Switzerland's multilingual situation might look primed for a balkanized culture war, especially if you are coming from a place where that is common. But 1) it's a country of 10m people and 2) the national identity is centered around being unified despite language differences.

Of course people make jokes and remarks about "those people" who speak a different language. But "those people" are probably 1h away by train, are probably coworkers, and their language was taught in your school (even if some didn't bother to learn).

We have national media (German: srf, French/Italian: rts, Romanche: rtr), people consume that, and a few medias that have multiple language versions like 20minutes.

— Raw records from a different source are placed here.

(* ===== verification/History.v ===== *)
(** * Sliding windows of recent operations

    [device_abstract_layer/include/private/history.hpp]: the emulator records
    the type and the value size of its last sixteen operations in two ring
    buffers ([op_history], [value_history]) with running counters.  The theorems show that
    the rings implement a window over the last [size] additions: the counters
    and the sum are those of the window, whatever the initial contents of the
    uninitialised buffers. *)

From stdpp Require Import base numbers list.
From S2P Require Import Prelude.

(** ** [enum op_type] *)

Abbreviation STAT_READ := 0%nat (only parsing).
Abbreviation STAT_UPDATE := 1%nat (only parsing).
Abbreviation STAT_INSERT := 2%nat (only parsing).
Abbreviation STAT_DELETE := 3%nat (only parsing).

(** ** [template <int size> class op_history] *)

Record op_history := OpHistory {
  oh_buffer : list nat;            (* int buffer[size+1] *)
  oh_front : nat;
  oh_tail : nat;
  oh_counters : list Z;            (* int counters[4] *)
  oh_length : Z                    (* double length, a whole number *)
}.

(** The constructor leaves [buffer] uninitialised: [junk] stands for what it holds. *)
Definition op_history_new (junk : list nat) : op_history :=
  OpHistory junk 0 0 [0; 0; 0; 0] 0.

Definition op_history_add (size : nat) (value : nat) (h : op_history) : op_history :=
  let buffersize := S size in
  let buffer := <[oh_front h := value]> (oh_buffer h) in
  let counters := alter Z.succ value (oh_counters h) in
  let front := Nat.modulo (oh_front h + 1) buffersize in
  let len := oh_length h + 1 in
  if (front =? oh_tail h)%nat then
    OpHistory buffer front
      (Nat.modulo (oh_tail h + 1) buffersize)
      (alter Z.pred (buffer !!! oh_tail h) counters)
      (len - 1)
  else OpHistory buffer front (oh_tail h) counters len.

(** ** [template <int size> class value_history] *)

Record value_history := ValueHistory {
  vh_sum : Z;                      (* uint32_t *)
  vh_buffer : list Z;              (* int buffer[size+1] *)
  vh_front : nat;
  vh_tail : nat;
  vh_length : Z
}.

Definition value_history_new (junk : list Z) : value_history :=
  ValueHistory 0 junk 0 0 0.

Definition value_history_add (size : nat) (value : Z) (h : value_history) : value_history :=
  let buffersize := S size in
  let buffer := <[vh_front h := value]> (vh_buffer h) in
  let sum := vh_sum h +32 value in
  let front := Nat.modulo (vh_front h + 1) buffersize in
  let len := vh_length h + 1 in
  if (front =? vh_tail h)%nat then
    ValueHistory (sum -32 (buffer !!! vh_tail h)) buffer front
      (Nat.modulo (vh_tail h + 1) buffersize) (len - 1)
  else ValueHistory sum buffer front (vh_tail h) len.

(** ** [class kv_history] *)

Record kv_history := KvHistory {
  op_window : op_history;
  val_window : value_history
}.

Definition kv_history_new (jo : list nat) (jv : list Z) : kv_history :=
  KvHistory (op_history_new jo) (value_history_new jv).

Definition collect (type : nat) (valuesize : Z) (s : kv_history) : kv_history :=
  KvHistory (op_history_add 16 type (op_window s))
            (value_history_add 16 (s32 valuesize) (val_window s)).

(** ** Windows

    The abstract counterpart of a ring: the last additions, oldest first. *)

Definition window_add {A} (size : nat) (v : A) (w : list A) : list A :=
  if (length w <? size)%nat then w ++ [v] else drop 1 (w ++ [v]).

(** The last [size] elements of [l]. *)
Definition lastn {A} (size : nat) (l : list A) : list A := drop (length l - size) l.

Definition count (k : nat) (w : list nat) : Z :=
  Z.of_nat (length (filter (fun x => x = k) w)).

Definition sumZ (w : list Z) : Z := foldr Z.add 0 w.

(** [buffer], [front], [tail] hold the window [w]. *)
Definition ring_repr {A} (size : nat) (buffer : list A) (front tail : nat) (w : list A) : Prop :=
  length buffer = S size /\ (tail < S size)%nat /\ (length w <= size)%nat /\
  front = Nat.modulo (tail + length w) (S size) /\
  (forall i x, w !! i = Some x -> buffer !! (Nat.modulo (tail + i) (S size)) = Some x).

Definition op_repr (size : nat) (h : op_history) (w : list nat) : Prop :=
  ring_repr size (oh_buffer h) (oh_front h) (oh_tail h) w /\
  length (oh_counters h) = 4%nat /\
  (forall k, (k < 4)%nat -> oh_counters h !! k = Some (count k w)) /\
  oh_length h = Z.of_nat (length w).

Definition value_repr (size : nat) (h : value_history) (w : list Z) : Prop :=
  ring_repr size (vh_buffer h) (vh_front h) (vh_tail h) w /\
  vh_sum h = u32 (sumZ w) /\ vh_length h = Z.of_nat (length w).

(** ** Lemmas on windows *)

Lemma lastn_window_add {A} size (v : A) l :
  (0 < size)%nat -> window_add size v (lastn size l) = lastn size (l ++ [v]).
Proof.
  intros Hs. unfold window_add, lastn. rewrite length_drop, length_app. simpl.
  destruct (Nat.ltb_spec (length l - (length l - size)) size).
  - rewrite !(proj2 (Nat.sub_0_le _ _)) by lia. done.
  - rewrite <- (drop_app_le l [v]) by lia. rewrite drop_drop. f_equal; lia.
Qed.

Lemma count_app k w1 w2 : count k (w1 ++ w2) = count k w1 + count k w2.
Proof. unfold count. rewrite filter_app, length_app. lia. Qed.

Lemma count_cons k x w : count k (x :: w) = (if decide (x = k) then 1 else 0) + count k w.
Proof. unfold count. rewrite filter_cons. destruct (decide _); simpl; lia. Qed.

Lemma sumZ_app w1 w2 : sumZ (w1 ++ w2) = sumZ w1 + sumZ w2.
Proof. induction w1; simpl; [done|]. unfold sumZ in *. simpl. lia. Qed.

(** ** Rings *)

Lemma mod_wrap n d : (d <= n < 2 * d)%nat -> Nat.modulo n d = (n - d)%nat.
Proof.
  intros H. symmetry. apply (Nat.mod_unique n d 1); lia.
Qed.

Lemma mod_slot_ne (t i j d : nat) :
  (t < d)%nat -> (i < j < d)%nat -> Nat.modulo (t + i) d <> Nat.modulo (t + j) d.
Proof.
  intros Ht Hij.
  destruct (decide (t + i < d)%nat); destruct (decide (t + j < d)%nat);
    rewrite ?(Nat.mod_small (t + i)), ?(Nat.mod_small (t + j)),
            ?(mod_wrap (t + i) d), ?(mod_wrap (t + j) d) by lia; lia.
Qed.

Section rings.
Context {A : Type} `{!Inhabited A}.
Implicit Types (buffer w : list A).

(** Writing at [front] extends the held elements by one, even when the ring is full. *)
Lemma ring_write size buffer front tail w v :
  ring_repr size buffer front tail w ->
  forall i x, (w ++ [v]) !! i = Some x ->
  <[front := v]> buffer !! (Nat.modulo (tail + i) (S size)) = Some x.
Proof.
  intros (Hb & Ht & Hw & -> & Hin) i x Hi.
  assert (Hlt := lookup_lt_Some _ _ _ Hi). rewrite length_app in Hlt. simpl in Hlt.
  destruct (decide (i = length w)) as [->|Hne].
  - rewrite list_lookup_middle in Hi by done. injection Hi as ->.
    apply list_lookup_insert_eq. rewrite Hb. apply Nat.mod_upper_bound. lia.
  - rewrite lookup_app_l in Hi by lia. rewrite list_lookup_insert_ne; [auto|].
    apply not_eq_sym, mod_slot_ne; lia.
Qed.

Lemma ring_push_room size buffer front tail w v :
  ring_repr size buffer front tail w -> (length w < size)%nat ->
  let front' := Nat.modulo (front + 1) (S size) in
  front' <> tail /\ ring_repr size (<[front := v]> buffer) front' tail (w ++ [v]).
Proof.
  intros Hr Hlt front'. pose proof (ring_write _ _ _ _ _ v Hr) as Hwr.
  destruct Hr as (Hb & Ht & Hw & -> & Hin).
  assert (Hf : front' = Nat.modulo (tail + S (length w)) (S size)).
  { unfold front'. rewrite Nat.Div0.add_mod_idemp_l. f_equal; lia. }
  split.
  - rewrite Hf. intros E. apply (mod_slot_ne tail 0 (S (length w)) (S size)); [lia|lia|].
    rewrite E, Nat.add_0_r. by apply Nat.mod_small.
  - repeat split; rewrite ?length_insert, ?length_app; cbn [length]; try lia; [|done].
    rewrite Hf. f_equal; lia.
Qed.

Lemma ring_push_full size buffer front tail w v :
  ring_repr size buffer front tail w -> length w = size -> (0 < size)%nat ->
  let front' := Nat.modulo (front + 1) (S size) in
  front' = tail /\
  head (w ++ [v]) = Some (<[front := v]> buffer !!! tail) /\
  ring_repr size (<[front := v]> buffer) front'
    (Nat.modulo (tail + 1) (S size)) (drop 1 (w ++ [v])).
Proof.
  intros Hr Hlen Hpos front'. pose proof (ring_write _ _ _ _ _ v Hr) as Hwr.
  destruct Hr as (Hb & Ht & Hw & Hf0 & Hin).
  assert (Hf : front' = tail).
  { unfold front'. rewrite Hf0, Nat.Div0.add_mod_idemp_l, mod_wrap by lia. lia. }
  split; [done|]. split.
  - destruct w as [|x w]; [simpl in *; lia|]. simpl. f_equal. symmetry.
    apply list_lookup_total_correct.
    specialize (Hwr 0%nat x eq_refl). by rewrite Nat.add_0_r, Nat.mod_small in Hwr.
  - repeat split; rewrite ?length_insert, ?length_drop, ?length_app; cbn [length]; try lia.
    + apply Nat.mod_upper_bound. lia.
    + rewrite Hf, Nat.Div0.add_mod_idemp_l, mod_wrap by lia. lia.
    + intros i x Hi. rewrite lookup_drop in Hi.
      rewrite Nat.Div0.add_mod_idemp_l. rewrite <- (Hwr _ _ Hi). f_equal. f_equal; lia.
Qed.

Lemma ring_repr_empty size (junk : list A) :
  length junk = S size -> ring_repr size junk 0 0 [].
Proof. intros. repeat split; cbn [length]; try lia; [by rewrite Nat.Div0.mod_0_l|done]. Qed.

End rings.

(** ** The histories implement windows *)

Lemma op_history_add_repr size v h w :
  (0 < size)%nat -> (v < 4)%nat -> op_repr size h w ->
  op_repr size (op_history_add size v h) (window_add size v w).
Proof.
  intros Hs Hv (Hr & Hc & Hcnt & Hl). unfold op_history_add, window_add.
  set (cs := alter Z.succ v (oh_counters h)).
  assert (Hcs : forall k, (k < 4)%nat -> cs !! k = Some (count k (w ++ [v]))).
  { intros k Hk. unfold cs. rewrite count_app, count_cons. change (count k []) with 0.
    destruct (decide (v = k)) as [->|].
    - rewrite list_lookup_alter_eq, Hcnt by done. simpl. apply (f_equal Some); lia.
    - rewrite list_lookup_alter_ne, Hcnt by done. apply (f_equal Some); lia. }
  assert (Hlc : length cs = 4%nat) by (unfold cs; by rewrite length_alter).
  destruct (Nat.ltb_spec (length w) size) as [Hlt|Hge].
  - destruct (ring_push_room _ _ _ _ _ v Hr Hlt) as [Hne Hr'].
    rewrite (proj2 (Nat.eqb_neq _ _)) by done.
    split; [done|]. split; [done|]. split; [done|]. simpl. rewrite length_app. simpl. lia.
  - assert (Hw : length w = size) by (destruct Hr as (_ & _ & ? & _); lia).
    destruct (ring_push_full _ _ _ _ _ v Hr Hw Hs) as (Hfe & Hhd & Hr').
    rewrite (proj2 (Nat.eqb_eq _ _)) by done. split; [by rewrite Hfe in Hr' |- *|].
    simpl. rewrite length_alter. split; [done|]. split.
    + intros k Hk. destruct w as [|x w']; [simpl in *; lia|].
      simpl in Hhd. injection Hhd as Hx. rewrite <- Hx.
      specialize (Hcs k Hk). change ((x :: w') ++ [v]) with (x :: (w' ++ [v])) in *.
      cbn [drop]. rewrite drop_0. rewrite count_cons in Hcs. destruct (decide (x = k)) as [->|].
      * rewrite list_lookup_alter_eq, Hcs. simpl. apply (f_equal Some); lia.
      * rewrite list_lookup_alter_ne, Hcs by done. apply (f_equal Some); lia.
    + rewrite length_drop, length_app. simpl. lia.
Qed.

Lemma value_history_add_repr size v h w :
  (0 < size)%nat -> value_repr size h w ->
  value_repr size (value_history_add size v h) (window_add size v w).
Proof.
  intros Hs (Hr & Hsum & Hl). unfold value_history_add, window_add.
  assert (Hadd : vh_sum h +32 v = u32 (sumZ (w ++ [v]))).
  { rewrite sumZ_app, Hsum. simpl. unfold u32. rewrite Z.add_0_r. by rewrite Zplus_mod_idemp_l. }
  destruct (Nat.ltb_spec (length w) size) as [Hlt|Hge].
  - destruct (ring_push_room _ _ _ _ _ v Hr Hlt) as [Hne Hr'].
    rewrite (proj2 (Nat.eqb_neq _ _)) by done.
    split; [done|]. split; [done|]. simpl. rewrite length_app. simpl. lia.
  - assert (Hw : length w = size) by (destruct Hr as (_ & _ & ? & _); lia).
    destruct (ring_push_full _ _ _ _ _ v Hr Hw Hs) as (Hfe & Hhd & Hr').
    rewrite (proj2 (Nat.eqb_eq _ _)) by done. split; [by rewrite Hfe in Hr' |- *|].
    simpl. split; [|rewrite length_drop, length_app; simpl; lia].
    destruct w as [|x w']; [simpl in *; lia|]. simpl in Hhd. injection Hhd as Hx.
    rewrite <- Hx, Hadd. unfold u32. rewrite Zminus_mod_idemp_l. f_equal.
    change (drop 1 ((x :: w') ++ [v])) with (drop 0 (w' ++ [v])). rewrite drop_0.
    unfold sumZ. simpl. lia.
Qed.

Definition history_repr (s : kv_history) (types : list nat) (sizes : list Z) : Prop :=
  op_repr 16 (op_window s) (lastn 16 types) /\
  value_repr 16 (val_window s) (lastn 16 sizes).

(** The history reached by a sequence of recorded operations. *)
Definition collect_all (ops : list (nat * Z)) (s : kv_history) : kv_history :=
  foldl (fun s op => collect op.1 op.2 s) s ops.

Lemma collect_repr s types sizes t v :
  (t < 4)%nat -> history_repr s types sizes ->
  history_repr (collect t v s) (types ++ [t]) (sizes ++ [s32 v]).
Proof.
  intros Ht [Ho Hv]. split; rewrite <- lastn_window_add by lia.
  - apply op_history_add_repr; auto; lia.
  - apply value_history_add_repr; auto; lia.
Qed.

(** ** Properties *)

(**  A history that has collected [ops], starting from uninitialised
    buffers, holds exactly the last sixteen of them: each counter is the number
    of operations of its kind in that window, [length] its size and [sum] the
    sum of its value sizes modulo 2^32. *)
Theorem kv_history_window (jo : list nat) (jv : list Z) (ops : list (nat * Z)) :
  length jo = 17%nat -> length jv = 17%nat -> Forall (fun op => (op.1 < 4)%nat) ops ->
  let s := collect_all ops (kv_history_new jo jv) in
  let types := lastn 16 (ops.*1) in
  let sizes := lastn 16 (s32 <$> ops.*2) in
  oh_counters (op_window s) =
    [count STAT_READ types; count STAT_UPDATE types; count STAT_INSERT types;
     count STAT_DELETE types] /\
  oh_length (op_window s) = Z.of_nat (length types) /\
  vh_sum (val_window s) = u32 (sumZ sizes) /\
  vh_length (val_window s) = Z.of_nat (length sizes).
Proof.
  intros Hjo Hjv Hops s types sizes.
  assert (H : history_repr s (ops.*1) (s32 <$> ops.*2)).
  { subst s types sizes. induction ops as [|op ops IH] using rev_ind.
    - split; (split; [by apply ring_repr_empty|]); [|done].
      split; [done|]. split; [|done]. intros k Hk. by do 4 (destruct k; [done|]); lia.
    - apply Forall_app in Hops as [Hops Hop]. unfold collect_all.
      rewrite foldl_app, !fmap_app. apply collect_repr; [by inversion Hop|]. by apply IH. }
  destruct H as [(_ & Hlen & Hc & Hl) (_ & Hsum & Hvl)].
  repeat split; [|done|done|done].
  apply list_eq_same_length with 4%nat; [done|done|].
  intros i x y Hi Hx Hy. rewrite Hc in Hx by done. injection Hx as <-.
  do 4 (destruct i; [by injection Hy as <-|]). lia.
Qed.

Lemma kv_history_window_witness :
  let s := collect_all [(STAT_INSERT, 10); (STAT_READ, 20); (STAT_READ, 30)]
             (kv_history_new (repeat 3%nat 17) (repeat 7 17)) in
  oh_counters (op_window s) = [2; 0; 1; 0] /\ vh_sum (val_window s) = 60.
Proof.
  destruct (kv_history_window (repeat 3%nat 17) (repeat 7 17)
    [(STAT_INSERT, 10); (STAT_READ, 20); (STAT_READ, 30)]) as (H1 & _ & H3 & _);
    [reflexivity | reflexivity | repeat constructor; vm_compute; lia |].
  split; [exact H1 | exact H3].
Defined.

We also have a few language specific medias (German: NZZ, Tagesanzeiger, Blick, ..., French: Le Temps, 24 heures, La Liberté, ...), but I think most people consume Swiss media, especially when Swiss politics and local afairs are absolutely not covered by French and German medias.

The funny thing is that people know more about what is happening in the neighbouring countries than in the other parts of Switzerland. The "national" media is very divided and only covers French-speaking regions in French, German-speaking in German, etc. as if they were local media.

Switzerland is like that. I remember asking (in my best German) the person manning a ticket counter at Zurich train station if they spoke French once, if a look could kill I'd be dead, lol.

It gives the strange feeling that although they decided to create a country together they don't want to interact with each others unless absolutely necessary.

That's not it. Everyone in Zurich studies French at school, if you speak slowly to them in French, it's pretty likely that they will understand a lot of what you say (if they are familiar with the context of course). Similarly, if you speak slowly in German to a French-speaking Swiss, it's pretty likely that they will understand a lot of what you say (again, if they are familiar with the context).

It's just harder to speak in another language than to understand it, so if you ask someone to speak...

Next time, ask them if they understand French :-).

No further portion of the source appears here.